PROBLEM DESCRIPTION>
In the listing that follows, locate the line containing "ext_call A) : A" and the line containing "(** The calls that change the card. *)". Retype exactly those two lines and every line between them, and nothing more.

DATA SHOWN>
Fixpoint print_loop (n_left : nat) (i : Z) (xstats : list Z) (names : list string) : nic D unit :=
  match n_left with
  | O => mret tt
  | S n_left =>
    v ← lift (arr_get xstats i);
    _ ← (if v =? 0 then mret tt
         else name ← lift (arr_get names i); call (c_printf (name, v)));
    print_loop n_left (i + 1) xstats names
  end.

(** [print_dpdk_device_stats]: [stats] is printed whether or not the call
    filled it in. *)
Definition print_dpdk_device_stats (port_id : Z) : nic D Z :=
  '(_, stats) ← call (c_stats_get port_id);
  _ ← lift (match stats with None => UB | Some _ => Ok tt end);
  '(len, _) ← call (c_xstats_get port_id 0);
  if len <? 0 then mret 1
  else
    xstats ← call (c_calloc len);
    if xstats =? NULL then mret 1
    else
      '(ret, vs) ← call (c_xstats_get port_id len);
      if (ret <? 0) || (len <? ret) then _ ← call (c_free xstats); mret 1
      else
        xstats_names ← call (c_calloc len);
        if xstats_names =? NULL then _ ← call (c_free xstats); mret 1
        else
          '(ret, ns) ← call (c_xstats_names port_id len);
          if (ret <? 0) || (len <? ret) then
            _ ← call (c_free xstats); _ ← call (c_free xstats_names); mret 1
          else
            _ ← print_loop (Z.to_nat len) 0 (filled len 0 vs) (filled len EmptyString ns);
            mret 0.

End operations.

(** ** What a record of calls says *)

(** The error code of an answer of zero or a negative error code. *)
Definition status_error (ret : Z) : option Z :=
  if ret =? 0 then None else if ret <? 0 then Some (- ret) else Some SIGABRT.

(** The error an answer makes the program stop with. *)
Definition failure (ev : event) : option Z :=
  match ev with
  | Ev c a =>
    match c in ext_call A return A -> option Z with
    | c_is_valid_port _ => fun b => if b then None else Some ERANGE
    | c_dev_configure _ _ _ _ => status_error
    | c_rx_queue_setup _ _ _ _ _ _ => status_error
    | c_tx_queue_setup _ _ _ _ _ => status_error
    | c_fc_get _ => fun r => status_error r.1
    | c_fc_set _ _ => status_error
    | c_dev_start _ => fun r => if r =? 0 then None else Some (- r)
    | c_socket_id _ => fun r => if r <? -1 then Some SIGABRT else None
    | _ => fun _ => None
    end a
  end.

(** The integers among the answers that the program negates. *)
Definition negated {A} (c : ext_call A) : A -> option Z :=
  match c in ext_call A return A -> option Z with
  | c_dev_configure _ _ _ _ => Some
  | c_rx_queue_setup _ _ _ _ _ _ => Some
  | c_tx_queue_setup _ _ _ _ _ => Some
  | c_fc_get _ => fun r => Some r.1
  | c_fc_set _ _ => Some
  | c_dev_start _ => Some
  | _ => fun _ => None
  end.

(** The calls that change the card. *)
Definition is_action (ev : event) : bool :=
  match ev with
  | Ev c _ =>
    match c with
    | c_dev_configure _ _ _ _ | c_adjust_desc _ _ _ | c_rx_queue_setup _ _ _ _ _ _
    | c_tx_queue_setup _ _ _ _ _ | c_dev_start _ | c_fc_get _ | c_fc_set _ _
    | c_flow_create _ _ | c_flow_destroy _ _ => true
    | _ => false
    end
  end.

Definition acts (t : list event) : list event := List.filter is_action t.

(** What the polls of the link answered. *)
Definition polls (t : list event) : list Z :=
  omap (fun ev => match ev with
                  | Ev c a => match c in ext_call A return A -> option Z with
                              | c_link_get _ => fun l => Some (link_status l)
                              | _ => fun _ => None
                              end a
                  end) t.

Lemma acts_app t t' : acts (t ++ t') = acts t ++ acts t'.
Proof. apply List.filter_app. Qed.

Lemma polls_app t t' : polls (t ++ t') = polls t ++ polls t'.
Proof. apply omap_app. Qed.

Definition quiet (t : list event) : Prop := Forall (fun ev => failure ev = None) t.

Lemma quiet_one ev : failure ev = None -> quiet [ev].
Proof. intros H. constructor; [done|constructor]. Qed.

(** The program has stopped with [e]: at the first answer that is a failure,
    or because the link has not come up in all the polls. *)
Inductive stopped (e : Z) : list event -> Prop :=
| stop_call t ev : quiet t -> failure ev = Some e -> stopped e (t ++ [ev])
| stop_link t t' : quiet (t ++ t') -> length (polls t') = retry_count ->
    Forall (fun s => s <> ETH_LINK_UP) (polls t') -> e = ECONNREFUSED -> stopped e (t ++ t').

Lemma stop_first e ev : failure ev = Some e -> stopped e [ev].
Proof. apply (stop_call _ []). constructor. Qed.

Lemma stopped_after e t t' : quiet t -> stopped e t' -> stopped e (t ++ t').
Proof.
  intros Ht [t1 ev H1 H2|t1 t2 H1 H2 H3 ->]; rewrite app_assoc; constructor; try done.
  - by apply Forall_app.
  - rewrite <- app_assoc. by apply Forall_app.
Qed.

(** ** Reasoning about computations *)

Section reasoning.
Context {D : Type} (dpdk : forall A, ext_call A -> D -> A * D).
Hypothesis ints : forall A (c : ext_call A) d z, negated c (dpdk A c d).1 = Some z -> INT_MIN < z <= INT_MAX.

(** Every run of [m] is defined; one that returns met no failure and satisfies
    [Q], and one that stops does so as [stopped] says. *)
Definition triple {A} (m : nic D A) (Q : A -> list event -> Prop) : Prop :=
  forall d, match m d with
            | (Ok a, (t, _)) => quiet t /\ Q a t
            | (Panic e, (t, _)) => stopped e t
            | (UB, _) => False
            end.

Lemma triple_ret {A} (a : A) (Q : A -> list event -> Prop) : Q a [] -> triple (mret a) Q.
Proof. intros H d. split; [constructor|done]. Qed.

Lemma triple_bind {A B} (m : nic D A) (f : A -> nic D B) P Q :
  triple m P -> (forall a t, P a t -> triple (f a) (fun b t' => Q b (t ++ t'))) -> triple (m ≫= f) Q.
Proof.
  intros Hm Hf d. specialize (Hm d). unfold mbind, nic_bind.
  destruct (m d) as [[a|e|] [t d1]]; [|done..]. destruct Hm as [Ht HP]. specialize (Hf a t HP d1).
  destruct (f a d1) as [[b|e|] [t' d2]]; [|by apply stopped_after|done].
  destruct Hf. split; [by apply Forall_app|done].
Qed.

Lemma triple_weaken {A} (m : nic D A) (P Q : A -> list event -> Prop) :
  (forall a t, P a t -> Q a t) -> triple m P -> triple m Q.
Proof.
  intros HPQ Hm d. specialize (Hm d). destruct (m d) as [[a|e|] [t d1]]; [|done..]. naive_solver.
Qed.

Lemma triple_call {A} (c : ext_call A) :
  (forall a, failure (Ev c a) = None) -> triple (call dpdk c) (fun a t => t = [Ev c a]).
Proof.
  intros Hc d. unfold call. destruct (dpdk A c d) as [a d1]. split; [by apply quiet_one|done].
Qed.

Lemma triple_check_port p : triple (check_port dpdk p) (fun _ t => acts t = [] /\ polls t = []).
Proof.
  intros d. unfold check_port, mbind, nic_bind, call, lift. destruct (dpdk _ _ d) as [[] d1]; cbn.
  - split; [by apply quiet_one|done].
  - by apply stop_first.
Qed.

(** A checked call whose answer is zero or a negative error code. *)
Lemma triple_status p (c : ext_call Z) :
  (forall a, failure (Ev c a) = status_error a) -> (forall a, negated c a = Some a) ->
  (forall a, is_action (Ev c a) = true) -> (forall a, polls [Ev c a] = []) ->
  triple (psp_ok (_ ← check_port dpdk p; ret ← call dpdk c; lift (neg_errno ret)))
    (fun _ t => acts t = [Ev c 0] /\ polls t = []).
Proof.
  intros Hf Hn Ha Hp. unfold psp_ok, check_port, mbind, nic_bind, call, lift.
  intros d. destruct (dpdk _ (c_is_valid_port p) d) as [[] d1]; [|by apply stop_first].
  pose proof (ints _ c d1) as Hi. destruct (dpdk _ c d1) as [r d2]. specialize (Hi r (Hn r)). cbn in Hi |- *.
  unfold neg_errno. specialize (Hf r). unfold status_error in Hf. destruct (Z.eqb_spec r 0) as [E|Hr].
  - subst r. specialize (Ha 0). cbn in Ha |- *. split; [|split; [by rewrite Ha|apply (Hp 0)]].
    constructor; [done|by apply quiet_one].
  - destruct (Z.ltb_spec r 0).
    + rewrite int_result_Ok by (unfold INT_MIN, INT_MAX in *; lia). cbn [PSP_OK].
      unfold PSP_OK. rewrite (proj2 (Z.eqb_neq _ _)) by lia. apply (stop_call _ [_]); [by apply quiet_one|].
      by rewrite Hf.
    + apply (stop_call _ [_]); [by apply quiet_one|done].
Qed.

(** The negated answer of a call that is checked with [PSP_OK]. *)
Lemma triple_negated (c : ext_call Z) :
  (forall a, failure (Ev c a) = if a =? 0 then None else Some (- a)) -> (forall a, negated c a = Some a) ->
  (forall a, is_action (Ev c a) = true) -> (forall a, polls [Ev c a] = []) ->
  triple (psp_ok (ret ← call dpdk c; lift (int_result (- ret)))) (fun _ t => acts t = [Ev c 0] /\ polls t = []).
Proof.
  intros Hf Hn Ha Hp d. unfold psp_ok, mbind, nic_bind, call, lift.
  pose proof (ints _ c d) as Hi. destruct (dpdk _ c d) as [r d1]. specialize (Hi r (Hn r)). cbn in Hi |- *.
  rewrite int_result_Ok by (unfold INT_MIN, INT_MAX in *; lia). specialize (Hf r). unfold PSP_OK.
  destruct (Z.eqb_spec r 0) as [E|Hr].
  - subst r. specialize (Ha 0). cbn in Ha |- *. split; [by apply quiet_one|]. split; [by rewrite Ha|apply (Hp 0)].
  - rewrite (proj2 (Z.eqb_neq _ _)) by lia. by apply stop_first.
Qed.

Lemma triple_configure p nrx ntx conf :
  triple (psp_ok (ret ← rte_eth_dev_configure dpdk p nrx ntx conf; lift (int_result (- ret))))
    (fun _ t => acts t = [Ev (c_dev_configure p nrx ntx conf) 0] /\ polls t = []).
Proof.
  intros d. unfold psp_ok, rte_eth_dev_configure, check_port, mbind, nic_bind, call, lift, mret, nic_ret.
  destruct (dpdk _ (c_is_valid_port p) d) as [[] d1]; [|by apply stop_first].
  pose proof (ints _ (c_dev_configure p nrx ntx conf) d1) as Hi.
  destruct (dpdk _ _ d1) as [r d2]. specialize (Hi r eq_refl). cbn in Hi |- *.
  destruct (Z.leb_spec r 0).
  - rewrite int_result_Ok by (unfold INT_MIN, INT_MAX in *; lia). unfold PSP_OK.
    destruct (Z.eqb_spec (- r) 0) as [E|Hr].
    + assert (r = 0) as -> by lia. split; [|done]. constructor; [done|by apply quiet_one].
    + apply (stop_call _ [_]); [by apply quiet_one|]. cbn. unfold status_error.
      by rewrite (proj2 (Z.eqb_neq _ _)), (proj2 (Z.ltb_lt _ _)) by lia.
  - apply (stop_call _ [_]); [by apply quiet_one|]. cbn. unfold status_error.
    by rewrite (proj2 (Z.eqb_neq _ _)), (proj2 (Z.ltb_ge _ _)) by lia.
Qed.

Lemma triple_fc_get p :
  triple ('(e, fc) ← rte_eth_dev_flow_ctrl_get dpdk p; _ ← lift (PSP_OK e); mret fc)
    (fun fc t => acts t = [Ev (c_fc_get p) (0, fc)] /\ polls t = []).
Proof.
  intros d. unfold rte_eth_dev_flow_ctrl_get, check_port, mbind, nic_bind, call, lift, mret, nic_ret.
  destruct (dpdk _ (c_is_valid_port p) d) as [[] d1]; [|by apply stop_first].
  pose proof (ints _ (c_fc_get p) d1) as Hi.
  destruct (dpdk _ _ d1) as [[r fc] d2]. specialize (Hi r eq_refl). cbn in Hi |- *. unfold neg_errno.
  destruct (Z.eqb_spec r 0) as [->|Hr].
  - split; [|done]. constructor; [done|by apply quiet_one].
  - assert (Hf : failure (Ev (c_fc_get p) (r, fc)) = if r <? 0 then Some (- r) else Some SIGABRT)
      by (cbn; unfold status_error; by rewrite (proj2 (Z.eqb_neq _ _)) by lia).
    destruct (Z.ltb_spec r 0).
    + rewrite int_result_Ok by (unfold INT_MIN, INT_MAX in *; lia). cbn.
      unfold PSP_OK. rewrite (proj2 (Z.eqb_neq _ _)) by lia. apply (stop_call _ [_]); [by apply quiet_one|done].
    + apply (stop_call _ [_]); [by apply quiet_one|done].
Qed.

EXERCISE RESULT>
Definition negated {A} (c : ext_call A) : A -> option Z :=
  match c in ext_call A return A -> option Z with
  | c_dev_configure _ _ _ _ => Some
  | c_rx_queue_setup _ _ _ _ _ _ => Some
  | c_tx_queue_setup _ _ _ _ _ => Some
  | c_fc_get _ => fun r => Some r.1
  | c_fc_set _ _ => Some
  | c_dev_start _ => Some
  | _ => fun _ => None
  end.

(** The calls that change the card. *)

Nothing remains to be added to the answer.